Top of Data shown
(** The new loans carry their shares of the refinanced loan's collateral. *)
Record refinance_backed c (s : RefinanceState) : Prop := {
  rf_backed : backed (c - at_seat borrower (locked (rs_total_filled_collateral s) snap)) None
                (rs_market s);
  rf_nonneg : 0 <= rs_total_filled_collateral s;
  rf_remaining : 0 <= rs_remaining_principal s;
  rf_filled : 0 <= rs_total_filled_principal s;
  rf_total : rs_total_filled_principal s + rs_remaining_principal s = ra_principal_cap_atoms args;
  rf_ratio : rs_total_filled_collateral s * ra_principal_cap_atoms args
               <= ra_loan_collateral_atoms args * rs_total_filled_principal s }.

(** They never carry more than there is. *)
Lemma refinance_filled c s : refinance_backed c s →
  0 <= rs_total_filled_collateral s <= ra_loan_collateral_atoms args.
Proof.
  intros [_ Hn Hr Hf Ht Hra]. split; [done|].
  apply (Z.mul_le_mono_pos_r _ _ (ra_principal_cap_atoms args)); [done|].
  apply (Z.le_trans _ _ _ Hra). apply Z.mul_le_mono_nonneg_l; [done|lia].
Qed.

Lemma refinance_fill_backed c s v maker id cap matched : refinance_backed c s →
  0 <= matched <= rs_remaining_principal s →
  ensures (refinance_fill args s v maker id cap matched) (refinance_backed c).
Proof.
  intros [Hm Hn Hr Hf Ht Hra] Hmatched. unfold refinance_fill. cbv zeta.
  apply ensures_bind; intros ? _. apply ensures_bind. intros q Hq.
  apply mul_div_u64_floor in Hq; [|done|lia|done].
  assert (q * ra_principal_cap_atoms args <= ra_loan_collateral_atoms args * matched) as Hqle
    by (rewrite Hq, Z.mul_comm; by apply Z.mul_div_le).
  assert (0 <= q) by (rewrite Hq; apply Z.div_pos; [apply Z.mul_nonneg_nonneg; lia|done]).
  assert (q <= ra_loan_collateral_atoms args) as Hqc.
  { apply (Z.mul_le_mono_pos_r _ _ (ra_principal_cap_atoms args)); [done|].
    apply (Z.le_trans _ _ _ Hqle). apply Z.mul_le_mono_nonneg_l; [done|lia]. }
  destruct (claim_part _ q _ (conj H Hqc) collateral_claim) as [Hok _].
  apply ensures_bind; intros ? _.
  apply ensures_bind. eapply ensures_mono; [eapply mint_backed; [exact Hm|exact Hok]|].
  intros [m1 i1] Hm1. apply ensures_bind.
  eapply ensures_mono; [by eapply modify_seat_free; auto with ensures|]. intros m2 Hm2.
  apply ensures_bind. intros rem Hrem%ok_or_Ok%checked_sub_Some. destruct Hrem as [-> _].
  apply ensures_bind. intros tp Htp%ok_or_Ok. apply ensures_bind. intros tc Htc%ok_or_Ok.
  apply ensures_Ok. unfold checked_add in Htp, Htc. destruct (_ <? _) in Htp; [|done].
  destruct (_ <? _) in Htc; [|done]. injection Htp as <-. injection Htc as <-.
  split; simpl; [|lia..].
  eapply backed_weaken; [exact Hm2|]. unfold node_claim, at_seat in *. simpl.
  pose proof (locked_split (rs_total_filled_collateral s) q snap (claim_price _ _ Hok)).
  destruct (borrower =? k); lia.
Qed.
Bottom of Data shown
Top of Data shown
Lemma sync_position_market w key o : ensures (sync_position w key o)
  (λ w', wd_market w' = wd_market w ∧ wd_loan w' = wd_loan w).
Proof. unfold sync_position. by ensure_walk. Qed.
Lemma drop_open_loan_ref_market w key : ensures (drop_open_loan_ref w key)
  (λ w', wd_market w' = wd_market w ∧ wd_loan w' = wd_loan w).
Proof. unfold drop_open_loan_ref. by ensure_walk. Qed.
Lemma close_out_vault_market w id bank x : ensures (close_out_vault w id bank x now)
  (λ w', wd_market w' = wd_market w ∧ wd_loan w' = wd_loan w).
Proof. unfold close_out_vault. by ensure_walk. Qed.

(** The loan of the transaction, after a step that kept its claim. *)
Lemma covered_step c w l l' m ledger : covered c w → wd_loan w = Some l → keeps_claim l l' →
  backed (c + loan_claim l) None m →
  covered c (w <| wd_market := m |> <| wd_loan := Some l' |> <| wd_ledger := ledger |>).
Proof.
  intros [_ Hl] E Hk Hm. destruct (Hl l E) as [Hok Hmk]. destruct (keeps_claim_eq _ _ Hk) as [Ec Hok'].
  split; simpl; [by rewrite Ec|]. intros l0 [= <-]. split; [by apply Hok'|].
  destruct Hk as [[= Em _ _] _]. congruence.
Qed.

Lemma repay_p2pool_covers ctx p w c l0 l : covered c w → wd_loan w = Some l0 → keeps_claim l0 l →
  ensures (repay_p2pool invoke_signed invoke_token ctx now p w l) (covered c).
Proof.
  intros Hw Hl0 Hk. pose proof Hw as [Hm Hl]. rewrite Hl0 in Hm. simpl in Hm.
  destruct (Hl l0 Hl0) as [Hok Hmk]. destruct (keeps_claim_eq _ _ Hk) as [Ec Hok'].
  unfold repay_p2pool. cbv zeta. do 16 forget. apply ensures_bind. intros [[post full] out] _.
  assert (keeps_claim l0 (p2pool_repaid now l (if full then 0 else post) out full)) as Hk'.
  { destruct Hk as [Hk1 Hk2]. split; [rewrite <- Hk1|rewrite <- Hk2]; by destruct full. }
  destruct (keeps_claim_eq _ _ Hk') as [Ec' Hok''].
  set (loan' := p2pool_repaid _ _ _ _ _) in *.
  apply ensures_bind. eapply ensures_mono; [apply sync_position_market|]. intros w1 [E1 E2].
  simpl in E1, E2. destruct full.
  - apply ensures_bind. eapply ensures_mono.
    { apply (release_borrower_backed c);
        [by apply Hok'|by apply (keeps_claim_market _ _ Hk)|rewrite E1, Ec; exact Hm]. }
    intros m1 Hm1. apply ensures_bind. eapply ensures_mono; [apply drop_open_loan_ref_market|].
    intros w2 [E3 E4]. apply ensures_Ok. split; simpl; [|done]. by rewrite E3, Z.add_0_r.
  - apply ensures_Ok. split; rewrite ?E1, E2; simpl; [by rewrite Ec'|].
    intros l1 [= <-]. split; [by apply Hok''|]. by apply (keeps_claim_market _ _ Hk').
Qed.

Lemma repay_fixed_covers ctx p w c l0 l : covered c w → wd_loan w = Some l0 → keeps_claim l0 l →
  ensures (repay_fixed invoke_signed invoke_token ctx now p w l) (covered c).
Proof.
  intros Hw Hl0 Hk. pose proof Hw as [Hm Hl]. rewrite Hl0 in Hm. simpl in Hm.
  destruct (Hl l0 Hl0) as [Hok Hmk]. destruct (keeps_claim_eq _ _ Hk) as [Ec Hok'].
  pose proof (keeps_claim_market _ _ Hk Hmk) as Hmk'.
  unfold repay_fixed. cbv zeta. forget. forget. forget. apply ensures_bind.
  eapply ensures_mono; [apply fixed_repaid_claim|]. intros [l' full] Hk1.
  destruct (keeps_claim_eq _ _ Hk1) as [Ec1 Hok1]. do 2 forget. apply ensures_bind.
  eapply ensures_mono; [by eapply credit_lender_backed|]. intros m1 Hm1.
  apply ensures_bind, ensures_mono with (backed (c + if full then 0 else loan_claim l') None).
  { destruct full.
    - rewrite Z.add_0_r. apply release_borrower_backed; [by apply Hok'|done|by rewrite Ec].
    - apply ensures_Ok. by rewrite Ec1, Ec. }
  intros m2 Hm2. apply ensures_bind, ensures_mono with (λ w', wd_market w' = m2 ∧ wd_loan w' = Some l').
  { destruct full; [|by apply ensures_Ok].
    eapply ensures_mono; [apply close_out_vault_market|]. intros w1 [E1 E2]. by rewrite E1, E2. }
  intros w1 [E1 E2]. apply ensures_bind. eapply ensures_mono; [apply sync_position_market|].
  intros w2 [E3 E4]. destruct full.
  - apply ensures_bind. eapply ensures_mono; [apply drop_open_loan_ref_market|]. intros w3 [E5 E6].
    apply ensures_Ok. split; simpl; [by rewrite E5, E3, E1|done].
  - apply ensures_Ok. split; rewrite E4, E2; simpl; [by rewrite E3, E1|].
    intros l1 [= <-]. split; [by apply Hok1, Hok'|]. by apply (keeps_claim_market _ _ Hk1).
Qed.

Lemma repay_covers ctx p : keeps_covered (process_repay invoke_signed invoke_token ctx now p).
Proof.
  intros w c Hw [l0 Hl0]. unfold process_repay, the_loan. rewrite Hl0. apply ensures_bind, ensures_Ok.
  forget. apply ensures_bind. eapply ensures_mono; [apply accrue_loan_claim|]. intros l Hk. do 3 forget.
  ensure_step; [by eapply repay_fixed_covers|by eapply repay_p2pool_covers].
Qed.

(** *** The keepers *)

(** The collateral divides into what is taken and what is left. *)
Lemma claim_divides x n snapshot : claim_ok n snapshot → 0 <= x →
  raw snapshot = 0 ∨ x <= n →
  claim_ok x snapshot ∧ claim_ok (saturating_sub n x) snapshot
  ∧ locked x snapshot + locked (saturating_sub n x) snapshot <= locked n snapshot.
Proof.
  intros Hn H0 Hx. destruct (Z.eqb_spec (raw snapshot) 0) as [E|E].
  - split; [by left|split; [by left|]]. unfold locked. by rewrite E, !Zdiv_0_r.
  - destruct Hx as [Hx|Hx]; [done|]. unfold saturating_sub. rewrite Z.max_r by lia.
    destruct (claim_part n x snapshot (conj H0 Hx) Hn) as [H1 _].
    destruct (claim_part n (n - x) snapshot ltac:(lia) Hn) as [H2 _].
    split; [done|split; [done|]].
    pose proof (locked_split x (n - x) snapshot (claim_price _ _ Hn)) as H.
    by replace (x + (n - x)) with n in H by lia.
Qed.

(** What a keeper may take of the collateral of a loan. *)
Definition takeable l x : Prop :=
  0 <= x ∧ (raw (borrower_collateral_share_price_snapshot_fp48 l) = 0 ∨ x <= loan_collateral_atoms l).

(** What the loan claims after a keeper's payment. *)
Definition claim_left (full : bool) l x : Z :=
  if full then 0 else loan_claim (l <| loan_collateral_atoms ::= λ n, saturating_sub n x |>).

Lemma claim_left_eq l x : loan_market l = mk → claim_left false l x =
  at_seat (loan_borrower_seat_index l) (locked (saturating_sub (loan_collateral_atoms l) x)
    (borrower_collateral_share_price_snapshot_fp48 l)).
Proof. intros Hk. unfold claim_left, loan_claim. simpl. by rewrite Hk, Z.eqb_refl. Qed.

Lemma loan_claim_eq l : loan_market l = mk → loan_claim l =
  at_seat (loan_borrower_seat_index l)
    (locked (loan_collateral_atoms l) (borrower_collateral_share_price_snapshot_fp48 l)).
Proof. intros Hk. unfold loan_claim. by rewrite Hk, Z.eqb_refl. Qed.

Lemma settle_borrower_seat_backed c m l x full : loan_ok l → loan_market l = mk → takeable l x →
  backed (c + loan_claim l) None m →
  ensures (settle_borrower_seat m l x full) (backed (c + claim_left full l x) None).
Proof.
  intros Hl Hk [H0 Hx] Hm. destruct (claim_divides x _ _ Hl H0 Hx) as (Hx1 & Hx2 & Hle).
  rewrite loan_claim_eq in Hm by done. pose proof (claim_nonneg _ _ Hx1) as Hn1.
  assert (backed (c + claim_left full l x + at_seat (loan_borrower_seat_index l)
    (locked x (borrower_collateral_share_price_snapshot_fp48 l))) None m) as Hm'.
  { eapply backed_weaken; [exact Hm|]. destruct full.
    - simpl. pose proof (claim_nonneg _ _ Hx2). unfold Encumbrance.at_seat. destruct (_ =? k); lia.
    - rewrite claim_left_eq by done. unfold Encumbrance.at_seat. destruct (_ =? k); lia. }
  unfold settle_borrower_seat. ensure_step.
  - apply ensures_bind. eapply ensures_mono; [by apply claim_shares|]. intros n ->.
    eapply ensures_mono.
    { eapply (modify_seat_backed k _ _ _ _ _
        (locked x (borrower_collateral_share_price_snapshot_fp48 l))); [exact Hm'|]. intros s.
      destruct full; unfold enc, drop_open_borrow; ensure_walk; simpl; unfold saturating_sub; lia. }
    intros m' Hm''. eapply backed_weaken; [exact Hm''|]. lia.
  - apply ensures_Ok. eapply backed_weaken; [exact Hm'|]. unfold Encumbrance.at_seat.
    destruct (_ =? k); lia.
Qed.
Bottom of Data shown
Top of Data shown
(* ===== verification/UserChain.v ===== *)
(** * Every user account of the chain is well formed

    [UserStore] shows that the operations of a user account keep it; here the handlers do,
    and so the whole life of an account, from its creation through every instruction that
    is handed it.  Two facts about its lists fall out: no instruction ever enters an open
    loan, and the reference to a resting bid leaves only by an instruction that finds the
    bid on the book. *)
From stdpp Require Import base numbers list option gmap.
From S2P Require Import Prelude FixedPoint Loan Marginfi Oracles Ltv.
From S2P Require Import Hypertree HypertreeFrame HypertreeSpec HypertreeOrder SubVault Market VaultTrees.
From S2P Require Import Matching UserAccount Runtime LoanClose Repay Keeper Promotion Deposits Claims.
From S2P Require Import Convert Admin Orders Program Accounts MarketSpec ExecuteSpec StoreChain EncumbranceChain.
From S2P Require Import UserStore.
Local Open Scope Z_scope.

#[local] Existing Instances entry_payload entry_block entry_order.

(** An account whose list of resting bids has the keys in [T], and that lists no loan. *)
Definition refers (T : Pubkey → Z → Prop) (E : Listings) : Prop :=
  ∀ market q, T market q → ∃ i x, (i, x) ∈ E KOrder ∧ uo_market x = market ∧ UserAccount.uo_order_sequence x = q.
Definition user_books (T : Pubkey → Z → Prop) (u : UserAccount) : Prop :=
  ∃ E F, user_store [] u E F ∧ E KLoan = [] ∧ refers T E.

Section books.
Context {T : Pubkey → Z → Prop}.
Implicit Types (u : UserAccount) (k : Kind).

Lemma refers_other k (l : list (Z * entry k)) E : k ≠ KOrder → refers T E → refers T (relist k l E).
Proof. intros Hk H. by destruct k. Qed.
Bottom of Data shown
__What to produce__: Beginning at the line above with "(** The new" and finishing at the line with "Lemma refinance_filled c", return each line exactly and return nothing else.

__Your response__:
(** The new loans carry their shares of the refinanced loan's collateral. *)
Record refinance_backed c (s : RefinanceState) : Prop := {
  rf_backed : backed (c - at_seat borrower (locked (rs_total_filled_collateral s) snap)) None
                (rs_market s);
  rf_nonneg : 0 <= rs_total_filled_collateral s;
  rf_remaining : 0 <= rs_remaining_principal s;
  rf_filled : 0 <= rs_total_filled_principal s;
  rf_total : rs_total_filled_principal s + rs_remaining_principal s = ra_principal_cap_atoms args;
  rf_ratio : rs_total_filled_collateral s * ra_principal_cap_atoms args
               <= ra_loan_collateral_atoms args * rs_total_filled_principal s }.

(** They never carry more than there is. *)
Lemma refinance_filled c s : refinance_backed c s →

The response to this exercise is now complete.